The boycott movement is guilty of many sins. By delegitimizing Israel’s existence it is legitimizing attacks on Israelis and Jews everywhere.
It also serves as a distraction, as my friend noted.
While the world obsesses over its distorted perception of Israel’s treatment of the Palestinians, it does not focus on where the real injustice – and mass murder – is taking place. There are millions of Muslim victims out there. They aren’t the victims of Jews.
Last month, I was asked by a British radio station to comment on the remarks of member of parliament David Ward. As marchers gathered for the solidarity rally following the Paris terror attacks, he tweeted “Je suis Palestinian” and that the presence of Prime Minister Benjamin Netanyahu in Paris “makes me feel sick.”
Ward serially offends me: He has compared Israel’s treatment of the Palestinians to the Holocaust, and last summer while Hamas and Islamic Jihad were launching thousands of rockets on Israel he tweeted: “The big question is – if I lived in #Gaza would I fire a rocket? – probably yes.”
He later apologized if his comments had given the impression he supported the rocket fire.
During the brief interview, I noted that now, more than ever, is a time for unity and pointed out, not for the first time, that Israel is on the front lines of the fight against radical Islam and global jihad.
Hamas, a local offshoot of the Muslim Brotherhood, was not firing rockets at Israel and planning mega-attacks via its carefully constructed warren of terror tunnels because of poverty and unemployment. On the contrary, if it stopped channeling so much of its funds into terror, it could solve most of the socioeconomic problems from which it suffers. But that’s not the goal. The aim is to try to bring down Israel and establish its own Shari’a-abiding state in its place.
That some British parliamentarians – Ward is sadly not alone – and at least 100 artists prefer to support the forces of destruction against Israel does not offer much hope when it comes to tackling Islamist extremism elsewhere, including the pockets that can be found in Britain itself.

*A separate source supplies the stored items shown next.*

(* ===== verification/NetworkDialogue.v ===== *)
(** * A dialogue of two drivers

    What two parties that run a protocol with each other exchange: messages
    that are sealed before the other's have been opened, the rounds of the two
    drivers without a network, and the bridge of each in such a round. *)

From S2P Require Import Prelude Types Stream Encoding EncodingFacts Noise Channel ChannelSpec Keypair Zlib Sessions SessionsFacts Net.
From S2P Require Import Client ClientFacts Transport Round RoundSpec Driver DriverFacts DriverRun RelaySpec.

(** ** Messages that cross *)

Section sealing.
Context {BS : BinaryStream encoding_options} {BL : BinaryStreamLaws encoding_options BS}.
Context {SC : StatusCodes} {SL : StatusCodesLaws SC} {HO : HashOrder} {HL : HashOrderLaws HO}.
Context {N : Noise} {NL : NoiseLaws N} {FL : Flate} {FLL : FlateLaws FL} {HX : Hex}.

(** A transport that has sealed a payload: whoever reads what the old one
    sends can open it, also when it has sealed something since. *)
Definition sealed (a : TransportState) (env : SealedEnvelope) (payload : bytes) (a' : TransportState) : Prop :=
  wf_envelope env /\ (forall c, sends c a -> sends c a') /\
  forall b, sends a b -> exists b',
    decrypt_peer_channel env (Noise.Transport b) = (Noise.Transport b', Ok (Encoding.Json, payload)) /\
    sends a' b' /\ forall c, sends b c -> sends b' c.

Lemma seal_json a b payload key bcast session : sends a b -> fits_envelope payload ->
  exists a' env, encrypt_peer_channel key payload Encoding.Json bcast session (Noise.Transport a) =
      (Noise.Transport a', Ok (RequestMessage.Opaque (OpaqueMessage.PeerMessage key session env))) /\
    sealed a env payload a'.
Proof.
  intros Hab Hfit. unfold fits_envelope in Hfit.
  destruct (split_join_ok payload a b Hab) as (a' & b0 & cs & H1 & _ & H3 & H4 & _).
  exists a', {| encoding := Encoding.Json; chunks := cs; broadcast := bcast |}. split.
  { unfold encrypt_peer_channel, with_transport, mbind, SM_bind. by rewrite H1. }
  split; [|split].
  - split_and!; [done | | by apply chunks_wf]. cbn [chunks]. rewrite H3.
    apply Z.div_lt_upper_bound; unfold CHUNK_SIZE, TAGLEN in *; lia.
  - intros c Hc. pose proof (split_loop_keeps (chunks_of CHUNK_SIZE payload) [] a c Hc) as K.
    unfold split in H1. by rewrite H1 in K.
  - intros b1 Hb1. destruct (split_join_ok payload a b1 Hb1) as (a2 & b2 & cs2 & K1 & K2 & _ & _ & K5).
    rewrite H1 in K1. injection K1 as <- <-. exists b2. split_and!; [|done|].
    + unfold decrypt_peer_channel, with_transport, mbind, SM_bind. cbn [chunks]. by rewrite K2.
    + intros c Hc. pose proof (join_loop_keeps cs [] b1 c Hc) as K. unfold join in K2. by rewrite K2 in K.
Qed.

(** Messages that two transports in step sealed for each other cross. *)
Lemma sealed_cross a b ea eb pa pb a1 b1 : in_step a b -> sealed a ea pa a1 -> sealed b eb pb b1 ->
  exists a2 b2, decrypt_peer_channel eb (Noise.Transport a1) = (Noise.Transport a2, Ok (Encoding.Json, pb)) /\
    decrypt_peer_channel ea (Noise.Transport b1) = (Noise.Transport b2, Ok (Encoding.Json, pa)) /\ in_step a2 b2.
Proof.
  intros [Hab Hba] (_ & Ka & Oa) (_ & Kb & Ob).
  destruct (Ob a1 (Ka b Hba)) as (a2 & Ha2 & Hs2 & Hk2).
  destruct (Oa b1 (Kb a Hab)) as (b2 & Hb2 & Hs2' & Hk2').
  exists a2, b2. split_and!; [done | done | split; auto].
Qed.

(** A client that relays JSON to a peer it has a transport for. *)
Lemma client_relay_seals k p bcast session c a b : peers c !! k = Some (Noise.Transport a) -> sends a b ->
  fits_envelope p -> receiver_open (outbound c) = true ->
  exists a' env, client_relay k p Encoding.Json bcast session c =
      (set_outbound (chan_push (InternalMessage.Request (RequestMessage.Opaque
        (OpaqueMessage.PeerMessage k session env))) (outbound c))
        (set_peers (<[k := Noise.Transport a']> (peers c)) c), Ok tt) /\ sealed a env p a'.
Proof.
  intros Hp Hab Hfit Ho. destruct (seal_json a b p k bcast session Hab Hfit) as (a' & env & He & Hs).
  exists a', env. split; [|done]. unfold client_relay, mbind, SM_bind, on_peer. rewrite Hp, He.
  by rewrite outbound_send_ok.
Qed.

(** ** Rounds of two *)

Context {D : Type} {PD : ProtocolDriver D}.

(** A message of the round [r] for the peer [k], and its JSON, which reads back
    as the message. *)
Definition tells (s : SessionState) (k : bytes) (r : Z) (x : Outgoing D) (p : bytes) : Prop :=
  round_number x = r /\ to_vec x = Ok p /\ from_slice p = Ok x /\ fits_envelope p /\
  (is_broadcast x = true \/
   is_broadcast x = false /\ exists n, round_receiver x = Some n /\ SessionStates.peer_key s n = Some k).

(** What a driver makes of the one message of a round: the messages it sends,
    and its output after the last round. *)
Definition driver_round (rounds r : Z) (x : Outgoing D) (d : D) :
    Res (PError D) (D * list (Outgoing D) * option (Output D)) :=
  match handle_incoming (into_incoming x) d with
  | (d, Ok _) =>
      if bool_decide (rounds = 1) then output ← finish d; mret (d, [], Some output)
      else match proceed d with
           | (d, Ok sent) =>
               if bool_decide (r = rounds) then output ← finish d; mret (d, sent, Some output)
               else mret (d, sent, None)
           | (_, Err e) => Err e
           | (_, Panic) => Panic
           end
  | (_, Err e) => Err e
  | (_, Panic) => Panic
  end.

(** Two drivers that exchange one message each in every round, from the round
    [r] on, in which they send [xa] and [xb], to their outputs. *)
Inductive duet (s : SessionState) (ka kb : bytes) (rounds : Z) :
    Z -> D -> Outgoing D -> D -> Outgoing D -> Output D -> Output D -> Prop :=
| duet_last da xa pa db xb pb da' db' oa ob :
    tells s kb rounds xa pa -> tells s ka rounds xb pb ->
    driver_round rounds rounds xb da = Ok (da', [], Some oa) ->
    driver_round rounds rounds xa db = Ok (db', [], Some ob) ->
    duet s ka kb rounds rounds da xa db xb oa ob
| duet_round r da xa pa db xb pb da' xa' db' xb' oa ob :
    r < rounds -> tells s kb r xa pa -> tells s ka r xb pb ->
    driver_round rounds r xb da = Ok (da', [xa'], None) ->
    driver_round rounds r xa db = Ok (db', [xb'], None) ->
    duet s ka kb rounds (r + 1) da' xa' db' xb' oa ob ->
    duet s ka kb rounds r da xa db xb oa ob.

(** The bridge sends its one message to its one peer. *)
Lemma dispatch_one s own k r x p : tells s k r x p -> SessionStates.recipients s own = [k] ->
  exists bcast, forall (b : Bridge Transport D) c,
    session b = s -> transport b = Relay c -> client_public_key c = own ->
    dispatch_round_messages [x] b =
    let '(c', r) := client_relay k p Encoding.Json bcast (Some (session_id s)) c in
    (set_transport (Relay c') b, map_err perror_client r).
Proof.
  intros (_ & Hp & _ & _ & [Hb | (Hb & n & Hn & Hk)]) Hrec.
  - exists true. intros b c Hs Ht Hown. unfold dispatch_round_messages. rewrite Hb, Hs, Ht.
    unfold on_transport. rewrite Ht. cbn [transport_broadcast_json transport_public_key Transport_network].
    unfold Transport_broadcast_json, on_relay, Transport_public_key, broadcast_json, lift_err, mbind, SM_bind, sm_lift.
    rewrite Hp, Hown, Hrec. cbn [map_err relay_broadcast sm_for]. unfold mbind, SM_bind.
    by destruct (client_relay k p Encoding.Json true _ c) as [c' [[]| |]].
  - exists false. intros b c Hs Ht Hown. unfold dispatch_round_messages. rewrite Hb.
    rewrite (send_to_peer_relay x n k p c) by (done || by rewrite Hs). by rewrite Hs.
Qed.

(** Sending a message of a round to the one peer. *)
Lemma dispatch_seals s own k r x p c a b : tells s k r x p -> SessionStates.recipients s own = [k] ->
  client_public_key c = own -> peers c !! k = Some (Noise.Transport a) -> sends a b -> outbound c = chan_new ->
  exists c' a' env,
    (forall h : Bridge Transport D, session h = s -> transport h = Relay c ->
      dispatch_round_messages [x] h = (set_transport (Relay c') h, Ok tt)) /\
    c' = set_outbound (chan_push (InternalMessage.Request (RequestMessage.Opaque
      (OpaqueMessage.PeerMessage k (Some (session_id s)) env))) chan_new)
      (set_peers (<[k := Noise.Transport a']> (peers c)) c) /\ sealed a env p a'.
Proof.
  intros Hx Hrec Hown Hp Hab Hout. destruct (dispatch_one s own k r x p Hx Hrec) as (bcast & Hdis).
  destruct (client_relay_seals k p bcast (Some (session_id s)) c a b Hp Hab) as (a' & env & Hrel & Hs);
    [apply Hx | by rewrite Hout |].
  eexists _, a', env. split_and!; [|done|done]. intros h Hh Ht. rewrite (Hdis h c Hh Ht Hown), Hrel, Hout. done.
Qed.

(** ** A round at a bridge *)

(** A bridge that has processed [j] rounds, and holds no message. *)
Record between (s : SessionState) (rounds j : Z) (d : D) (b : Bridge Transport D) : Prop := {
  between_session : session b = s;
  between_driver : driver b = Some d;
  between_len : RoundBuffer.len (buffer b) = rounds;
  between_fixed : fixed rounds 1 (buffer b);
  between_held : forall r, j < r <= rounds -> held (buffer b) r = [];
}.

Lemma between_new s rounds d t buf : is_u16 rounds ->
  RoundBuffer.new_fixed (I := Incoming D) (E := PError D) rounds 1 = Ok buf ->
  between s rounds 0 d {| transport := t; buffer := buf; driver := Some d; session := s |}.
Proof.
  intros Hr Hb. destruct (new_fixed_spec (I := Incoming D) (E := PError D) rounds 1 Hr) as (b & Hb' & Hm & Hl & He).
  rewrite Hb in Hb'. injection Hb' as <-. split; try done. intros r _. unfold held. cbn. by rewrite Hm.
Qed.

(** The message of the next round completes it. *)
Lemma between_deliver s rounds j d b x : between s rounds j d b -> 0 <= j < rounds ->
  exists buf, deliver (buffer b) (j + 1) x = (buf, [(j + 1, [x])]) /\ RoundBuffer.len buf = rounds /\
    fixed rounds 1 buf /\ forall r, j + 1 < r <= rounds -> held buf r = [].
Proof.
  intros [_ _ Hlen Hfix Hheld] Hj. pose proof (deliver_spec (buffer b) (j + 1) x) as Hdel.
  destruct (deliver (buffer b) (j + 1) x) as [buf out]. destruct Hdel as (Hexp & Hother & Hself).
  rewrite Hheld in Hself by lia. rewrite decide_True in Hself by (rewrite Hfix, decide_True by lia; done).
  destruct Hself as [_ ->]. exists buf. split_and!; [done | | | ].
  - unfold RoundBuffer.len in *. by rewrite Hexp.
  - unfold fixed. by rewrite Hexp.
  - intros r Hr. destruct (Hother r) as [-> _]; [lia |]. apply Hheld. lia.
Qed.

(** What the handler of the bridge comes to on that message. *)
Lemma bridge_round s rounds j d b x k msg : between s rounds j d b -> 0 <= j < rounds ->
  deserialize (A := Outgoing D) msg = Ok x -> round_number x = j + 1 ->
  exists buf, RoundBuffer.len buf = rounds /\ fixed rounds 1 buf /\
    (forall r, j + 1 < r <= rounds -> held buf r = []) /\
    bridge_handle_event (Event.JsonMessage k msg (Some (session_id s))) b =
      process_round (j + 1) [into_incoming x] (set_buffer buf b).
Proof.
  intros Hb Hj Hm Hr. destruct (between_deliver s rounds j d b (into_incoming x) Hb Hj) as (buf & Hd & H1 & H2 & H3).
  exists buf. split_and!; [done.. |].
  rewrite (bridge_json k msg (session_id s) x b) by (done || by destruct Hb as [-> _]).
  rewrite handle_round_message_deliver, Hr, Hd. done.
Qed.

Lemma bridge_last s rounds j d b x k msg d' o : between s rounds j d b -> 0 <= j < rounds ->
  deserialize (A := Outgoing D) msg = Ok x -> round_number x = j + 1 -> j + 1 = rounds ->
  driver_round rounds (j + 1) x d = Ok (d', [], Some o) ->
  exists b', bridge_handle_event (Event.JsonMessage k msg (Some (session_id s))) b = (b', Ok (Some o)) /\
    transport b' = transport b.
Proof.
  intros Hb Hj Hm Hr Hlast Hround.
  destruct (bridge_round s rounds j d b x k msg Hb Hj Hm Hr) as (buf & Hlen & _ & _ & ->).
  unfold driver_round in Hround. pose proof Hb as [_ Hd _ _ _].
  destruct (handle_incoming (into_incoming x) d) as [d1 [u| |]] eqn:Hh; [|done..].
  assert (sm_for [into_incoming x] handle_incoming d = (d1, Ok tt)) as Hfor
    by (cbn [sm_for]; unfold mbind, SM_bind; by rewrite Hh).
  unfold mbind, Res_bind in Hround. case_bool_decide as H1.
  - destruct (finish d1) as [o1| |] eqn:Hf; [|done..]. injection Hround as _ ->.
    exists (set_driver None (set_buffer buf b)). split; [|done].
    by apply (process_round_single _ d d1); [| | cbn; congruence |].
  - destruct (proceed d1) as [d2 [sent| |]] eqn:Hp; [|done..]. rewrite bool_decide_true in Hround by done.
    destruct (finish d2) as [o1| |] eqn:Hf; [|done..]. injection Hround as _ -> ->.
    rewrite (process_round_several (set_buffer buf b) _ d d1 d2 (j + 1) _ [] Hd Hfor ltac:(by cbn; congruence) Hp eq_refl).
    cbn [buffer set_buffer]. rewrite Hlen, bool_decide_true by done.
    unfold mbind, SM_bind, take_finish. cbn [driver set_driver]. rewrite Hf. by eexists.
Qed.

Lemma bridge_next s rounds j d b x k msg d' sent t : between s rounds j d b -> 0 <= j -> j + 1 < rounds ->
  deserialize (A := Outgoing D) msg = Ok x -> round_number x = j + 1 ->
  driver_round rounds (j + 1) x d = Ok (d', sent, None) ->
  (forall b1, session b1 = s -> transport b1 = transport b ->
    dispatch_round_messages sent b1 = (set_transport t b1, Ok tt)) ->
  exists b', bridge_handle_event (Event.JsonMessage k msg (Some (session_id s))) b = (b', Ok None) /\
    transport b' = t /\ between s rounds (j + 1) d' b'.
Proof.
  intros Hb Hj0 Hj Hm Hr Hround Hdis.
  destruct (bridge_round s rounds j d b x k msg Hb ltac:(lia) Hm Hr) as (buf & Hlen & Hfix & Hheld & ->).
  unfold driver_round in Hround. pose proof Hb as [Hs Hd _ _ _].
  destruct (handle_incoming (into_incoming x) d) as [d1 [u| |]] eqn:Hh; [|done..].
  assert (sm_for [into_incoming x] handle_incoming d = (d1, Ok tt)) as Hfor
    by (cbn [sm_for]; unfold mbind, SM_bind; by rewrite Hh).
  unfold mbind, Res_bind in Hround. rewrite bool_decide_false in Hround by lia.
  destruct (proceed d1) as [d2 [sent1| |]] eqn:Hp; [|done..]. rewrite bool_decide_false in Hround by lia.
  injection Hround as -> ->.
  rewrite (process_round_several (set_buffer buf b) _ d d1 d' (j + 1) _ sent Hd Hfor ltac:(by cbn; lia) Hp
    (Hdis (set_driver (Some d') (set_buffer buf b)) Hs eq_refl)).
  cbn [buffer set_buffer]. rewrite Hlen, bool_decide_false by lia.
  eexists. split; [reflexivity |]. split; [done |]. by split.
Qed.
End sealing.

Roger Waters, one of the best-known boycotting artists, tried very hard to persuade Alan Parsons not to perform here last week. It’s only because I don’t like violence that I won’t recommend Waters take his act featuring an inflatable pig and go fly the porcine prop above a stage in Gaza.
Meanwhile, I’m praying that Israel continues to avoid Gaza’s main exports: terror attacks, rockets and mortars.
Acts of kindness, random or otherwise, will always do more good in the world than boycotts and terrorism. That’s why the plan by a group in Norway to form a “ring of peace” around the synagogue in Oslo this Shabbat is heartening. The organizers belong to a Muslim grassroots group trying to fight hate and extremism.
Their acts are braver and better-intentioned than anything Roger Waters and his ilk even aspire to.